Axel ouvre à Vincent, qui rejoint Justine dans le salon.

« Salut. Je viens juste t'apporter les cours, et... voir comment tu vas. »

Lui-même a un œil au beurre noir et la lèvre amochée. En le voyant ainsi, Justine est partagée entre reconnaissance et culpabilité.

« Je m'en remettrai, élude-t-elle.
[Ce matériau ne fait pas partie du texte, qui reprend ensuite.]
(* ===== verification/Surfaces.v ===== *)
(** The command-line contract (surfaces.rs, first part): commands, requests,
    responses, the permission boundary and the idempotent executor. *)

From stdpp Require Import base option list strings pretty gmap relations.
From Stdlib Require Import ZArith Lia.
From S2P Require Import Prelude External Errors Ids Resource Approval.
From S2P Require Import Snapshot Deployment Events AuditChain Verifier Json Plugin.
Local Open Scope Z_scope.

(* ------------------------------------------------------------------ *)
(** * Commands and actors *)

Inductive CliCommand :=
| CcInit | CcImport | CcInspect | CcDev | CcAgent | CcPreview | CcCapability | CcResources
| CcBuild | CcDeploy | CcDeployments | CcLogs | CcHealth | CcRollback | CcDoctor.
#[global] Instance CliCommand_eq_dec : EqDecision CliCommand.
Proof. solve_decision. Defined.
Definition command_name (c : CliCommand) : string :=
  match c with
  | CcInit => "init" | CcImport => "import" | CcInspect => "inspect" | CcDev => "dev"
  | CcAgent => "agent" | CcPreview => "preview" | CcCapability => "capability"
  | CcResources => "resources" | CcBuild => "build" | CcDeploy => "deploy"
  | CcDeployments => "deployments" | CcLogs => "logs" | CcHealth => "health"
  | CcRollback => "rollback" | CcDoctor => "doctor"
  end.
Definition is_mutating (c : CliCommand) : bool :=
  match c with
  | CcInit | CcImport | CcBuild | CcDeploy | CcRollback | CcCapability | CcPreview | CcAgent => true
  | _ => false
  end.
Definition requires_environment (c : CliCommand) : bool :=
  match c with CcDeploy | CcRollback | CcHealth | CcPreview => true | _ => false end.
Definition requires_application (c : CliCommand) : bool :=
  match c with CcInit | CcImport => false | _ => true end.
Definition CliCommand_all : list CliCommand :=
  [CcInit; CcImport; CcInspect; CcDev; CcAgent; CcPreview; CcCapability; CcResources; CcBuild;
   CcDeploy; CcDeployments; CcLogs; CcHealth; CcRollback; CcDoctor].

Inductive CliActor :=
| CaHuman (name : string)
| CaAgent (session_id name : string)
| CaPlatform (name : string).
Definition actor_label (a : CliActor) : string :=
  match a with CaHuman _ => "human" | CaAgent _ _ => "agent" | CaPlatform _ => "platform" end.
Definition is_human (a : CliActor) : bool := match a with CaHuman _ => true | _ => false end.
Definition is_agent (a : CliActor) : bool := match a with CaAgent _ _ => true | _ => false end.
Definition is_platform (a : CliActor) : bool := match a with CaPlatform _ => true | _ => false end.

(** The derived [Debug] forms the messages show. *)
Definition HealthState_debug (s : HealthState) : string :=
  match s with
  | HUnknown => "Unknown" | HProvisioning => "Provisioning" | HHealthy => "Healthy"
  | HDegraded => "Degraded" | HFailed => "Failed" | HPaused => "Paused"
  end.
Definition LogLevel_debug (l : LogLevel) : string :=
  match l with LlInfo => "Info" | LlWarn => "Warn" | LlError => "Error" end.
Definition Severity_debug (s : Severity) : string :=
  match s with SevInfo => "Info" | SevWarning => "Warning" | SevError => "Error" end.
#[global] Instance Severity_eq_dec : EqDecision Severity.
Proof. solve_decision. Defined.

Record CliRequest := mkRequest {
  cq_command : CliCommand;
  cq_actor : CliActor;
  cq_application_id : option ApplicationId;
  cq_environment : option string;
  cq_arguments : gmap string string;
  cq_idempotency_key : option string;
  cq_approval : option ExplicitApproval;
}.
Definition CliRequest_new (command : CliCommand) (actor : CliActor) : CliRequest :=
  mkRequest command actor None None ∅ None None.
Definition on_application (a : ApplicationId) (r : CliRequest) : CliRequest :=
  mkRequest (cq_command r) (cq_actor r) (Some a) (cq_environment r) (cq_arguments r)
    (cq_idempotency_key r) (cq_approval r).
Definition in_environment (e : string) (r : CliRequest) : CliRequest :=
  mkRequest (cq_command r) (cq_actor r) (cq_application_id r) (Some e) (cq_arguments r)
    (cq_idempotency_key r) (cq_approval r).
Definition with_argument (k v : string) (r : CliRequest) : CliRequest :=
  mkRequest (cq_command r) (cq_actor r) (cq_application_id r) (cq_environment r)
    (<[k := v]> (cq_arguments r)) (cq_idempotency_key r) (cq_approval r).
Definition with_idempotency_key (k : string) (r : CliRequest) : CliRequest :=
  mkRequest (cq_command r) (cq_actor r) (cq_application_id r) (cq_environment r) (cq_arguments r)
    (Some k) (cq_approval r).
Definition with_approval (a : ExplicitApproval) (r : CliRequest) : CliRequest :=
  mkRequest (cq_command r) (cq_actor r) (cq_application_id r) (cq_environment r) (cq_arguments r)
    (cq_idempotency_key r) (Some a).

(* ------------------------------------------------------------------ *)
(** * Platform state *)

Record PlatformState := mkState {
  applications : list ApplicationId;
  environments : gmap ApplicationId (list string);
  capabilities : gmap ApplicationId (list string);
  resources : gmap ApplicationId (list string);
  deployments : gmap ApplicationId (list string);
  health : gmap ApplicationId HealthSnapshot;
  logs : LogStore;
  events : EventLog;
  audit : AuditLog;
  plugins : PluginRegistry;
  evidence : option EvidenceStore;
}.
Definition PlatformState_new : PlatformState := mkState [] ∅ ∅ ∅ ∅ ∅ [] [] [] ∅ None.
Definition knows (s : PlatformState) (a : ApplicationId) : bool := bool_decide (a ∈ applications s).
Definition add_application (a : ApplicationId) (envs : list string) (s : PlatformState) : PlatformState :=
  mkState (if knows s a then applications s else applications s ++ [a])
    (<[a := envs]> (environments s)) (capabilities s) (resources s) (deployments s) (health s)
    (logs s) (events s) (audit s) (plugins s) (evidence s).
Definition set_audit (l : AuditLog) (s : PlatformState) : PlatformState :=
  mkState (applications s) (environments s) (capabilities s) (resources s) (deployments s) (health s)
    (logs s) (events s) l (plugins s) (evidence s).
(** [deployments.entry(id).or_default().push(text)]. *)
Definition push_deployment (a : ApplicationId) (text : string) (s : PlatformState) : PlatformState :=
  mkState (applications s) (environments s) (capabilities s) (resources s)
    (<[a := default [] (deployments s !! a) ++ [text]]> (deployments s)) (health s)
    (logs s) (events s) (audit s) (plugins s) (evidence s).

(** [map(|a| a.approved && !a.approver.trim().is_empty()).unwrap_or(false)]. *)
Definition approval_granted (a : option ExplicitApproval) : bool :=
  match a with Some a => approved a && negb (trim_is_empty (approver a)) | None => false end.

Section Cli.
Context `{JsonOps} `{UuidLib} `{ChronoText} `{StrDebug}.

Record CliResponse := mkCliResponse {
  cr_command : string;
  cr_ok : bool;
  cr_replayed : bool;
  cr_application_id : option ApplicationId;
  cr_environment : option string;
  cr_findings : list Finding;
  cr_data : option Json;
  cr_idempotency_key : option string;
  cr_at : DateTime;
}.
Definition has_errors (r : CliResponse) : bool :=
  existsb (λ f, bool_decide (fi_severity f = SevError)) (cr_findings r).
Definition CliResponse_to_event_detail (r : CliResponse) : string :=
  cr_command r +:+ " " +:+ (if cr_ok r then "ok" else "FAILED") +:+ " ("
  +:+ pretty (Z.of_nat (length (cr_findings r))) +:+ " findings)"
  +:+ (if cr_replayed r then " replayed" else "").

(** [Finding::to_json_value]. *)
Definition Finding_to_json_value (f : Finding) : Json :=
  json_object
    [("code", json_str (fi_code f));
     ("severity", json_str (to_ascii_lowercase (Severity_debug (fi_severity f))));
     ("message", json_str (fi_message f));
     ("recovery", json_option (json_str <$> fi_recovery f));
     ("resource", json_option ((λ r, json_object [("kind", json_str (er_kind r));
                                                  ("id", json_str (er_id r))]) <$> fi_resource f))].

(* ------------------------------------------------------------------ *)
(** * Permissions *)

Definition authorize (r : CliRequest) : option Finding :=
  let c := cq_command r in
  if is_agent (cq_actor r) && bool_decide (c ∈ [CcInit; CcImport; CcDeploy; CcRollback; CcBuild]) then
    Some (Finding_with_recovery "a human operator must run this command"
      (Finding_error "cli.permission_denied"
         ("an agent session may not run '" +:+ command_name c +:+ "'")))
  else if bool_decide (c = CcRollback) && negb (is_human (cq_actor r)) then
    Some (Finding_with_recovery "a named human must issue the rollback"
      (Finding_error "cli.permission_denied" "rollback is a human-only operation"))
  else if is_platform (cq_actor r) && bool_decide (c ∈ [CcDeploy; CcRollback]) then
    Some (Finding_with_recovery "route this through a human approval flow"
      (Finding_error "cli.permission_denied"
         ("platform automation may not issue '" +:+ command_name c +:+ "'")))
  else None.
Definition failure (r : CliRequest) (now : DateTime) (findings : list Finding) : CliResponse :=
  mkCliResponse (command_name (cq_command r)) false false (cq_application_id r) (cq_environment r)
    findings None (cq_idempotency_key r) now.

(** The findings about missing or unknown targets. *)
Definition application_findings (s : PlatformState) (r : CliRequest) : list Finding :=
  if requires_application (cq_command r) then
    match cq_application_id r with
    | None =>
        [Finding_with_recovery "pass --application <id> or run `labrys import .` first"
           (Finding_error "cli.application_required"
              ("'" +:+ command_name (cq_command r) +:+ "' needs an application"))]
    | Some a =>
        if negb (knows s a) then
          [Finding_with_recovery "run `labrys import .` to register this project"
             (Finding_error "cli.application_unknown"
                ("application " +:+ id_fmt a +:+ " is not registered"))]
        else []
    end
  else [].
Definition environment_known (s : PlatformState) (r : CliRequest) : bool :=
  match cq_application_id r ≫= λ a, environments s !! a with
  | Some envs => existsb (λ e, bool_decide (Some e = cq_environment r)) envs
  | None => false
  end.
Definition environment_findings (s : PlatformState) (r : CliRequest) : list Finding :=
  if requires_environment (cq_command r)
     && (negb (is_some (cq_environment r)) || negb (environment_known s r)) then
    [Finding_with_recovery "list environments with `labrys inspect`"
       (Finding_error "cli.environment_unknown"
          ("'" +:+ command_name (cq_command r) +:+ "' needs a known environment, got "
           +:+ option_debug str_debug (cq_environment r)))]
  else [].

(* ------------------------------------------------------------------ *)
(** * The commands

    An arm returns the new platform state with the outcome of the command, or
    with the findings of an early failure. *)

Inductive ArmResult :=
| ArmDone (ok : bool) (data : option Json) (findings : list Finding)
| ArmFailure (findings : list Finding).
Abbreviation Arm := (outcome (PlatformState * ArmResult)).

Definition json_strs (l : list string) : Json := json_array (map json_str l).
Definition validated (r : CliRequest) : outcome ApplicationId :=
  expect "validated above" (cq_application_id r).
Definition audited (now : DateTime) (actor action target detail : string) (secrets : list string)
    (s : PlatformState) : PlatformState :=
  set_audit (AuditLog_append now actor action target detail secrets (audit s)).1 s.

Definition register_arm (fresh : ApplicationId) (r : CliRequest) (secrets : list string)
    (now : DateTime) (s : PlatformState) : Arm :=
  let id := default fresh (cq_application_id r) in
  let path := default "." (cq_arguments r !! "path") in
  let s := add_application id ["development"; "production"] s in
  let s := audited now (actor_label (cq_actor r)) (command_name (cq_command r)) (id_fmt id)
             ("registered from " +:+ path) secrets s in
  Done (s, ArmDone true
    (Some (json_object [("application_id", json_str (id_fmt id)); ("path", json_str path);
                        ("environments", json_strs ["development"; "production"])]))
    [Finding_info "cli.registered"
       ("application " +:+ id_fmt id +:+ " registered from " +:+ path)]).

Definition inspect_arm (r : CliRequest) (s : PlatformState) : Arm :=
  id ← validated r;
  let caps := default [] (capabilities s !! id) in
  let res := default [] (resources s !! id) in
  Done (s, ArmDone true
    (Some (json_object
       [("application_id", json_str (id_fmt id));
        ("environments", json_strs (default [] (environments s !! id)));
        ("capabilities", json_strs caps); ("resources", json_strs res);
        ("deployments", json_strs (default [] (deployments s !! id)))]))
    [Finding_info "cli.inspected"
       (pretty (Z.of_nat (length caps)) +:+ " capabilities, "
        +:+ pretty (Z.of_nat (length res)) +:+ " resources")]).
Et toi ?

– Je me suis fait déchirer par ma mère, répond-il avec un sourire, mais c'est pas la première fois.

– Je suis désolée, dit-elle en baissant les yeux. C'est ma faute.

– Non, c'est la faute de ce con de Baptiste qui a voulu te harceler, et de ses cons de copains qui se prennent pour des caïds. Je regrette pas de m'être pris des coups pour leur faire perdre du temps. »

Justine ne répond pas, submergée par les souvenirs de la veille. Sans lui, elle n'ose pas imaginer dans quel état elle aurait fini. Serait-elle encore en vie ?

« Justine ?

– Hmm ?

– Je sais pas à quoi tu pensais, mais les meubles commençaient à s'agiter.

– Oh.

– J'ai dit à ma mère que je rentrais directement après le lycée, mais si tu veux... je peux rester un peu.

– Non, je n'ai pas envie que tu t'attires plus d'ennuis à cause de moi.

– D'accord... Tu reviens en cours, demain ?

– Je ne pense pas. J'ai besoin de me reposer et de... me recentrer sur moi-même. Pendant quelques jours...

– Ah... OK, alors. Je t'apporterai les cours demain soir. »

Il lui fait un signe de main et s'éloigne, mais Justine se relève d'un coup alors qu'il s'apprête à quitter le salon.

« Attends ! Tu veux bien descendre dans ma chambre avec moi, juste une minute ? »

Il accepte et la suit, et elle commence à regretter l'idée qui lui a traversé l'esprit. Elle ferme la porte derrière eux et prend une longue inspiration pour garder le contrôle de ses pouvoirs comme de ses pensées. C'est pour elle qu'il a pris ces coups, elle lui doit bien ça. Elle pose ses mains sur les joues du garçon, qui écarquille les yeux tandis qu'elle retient un frisson à ce contact.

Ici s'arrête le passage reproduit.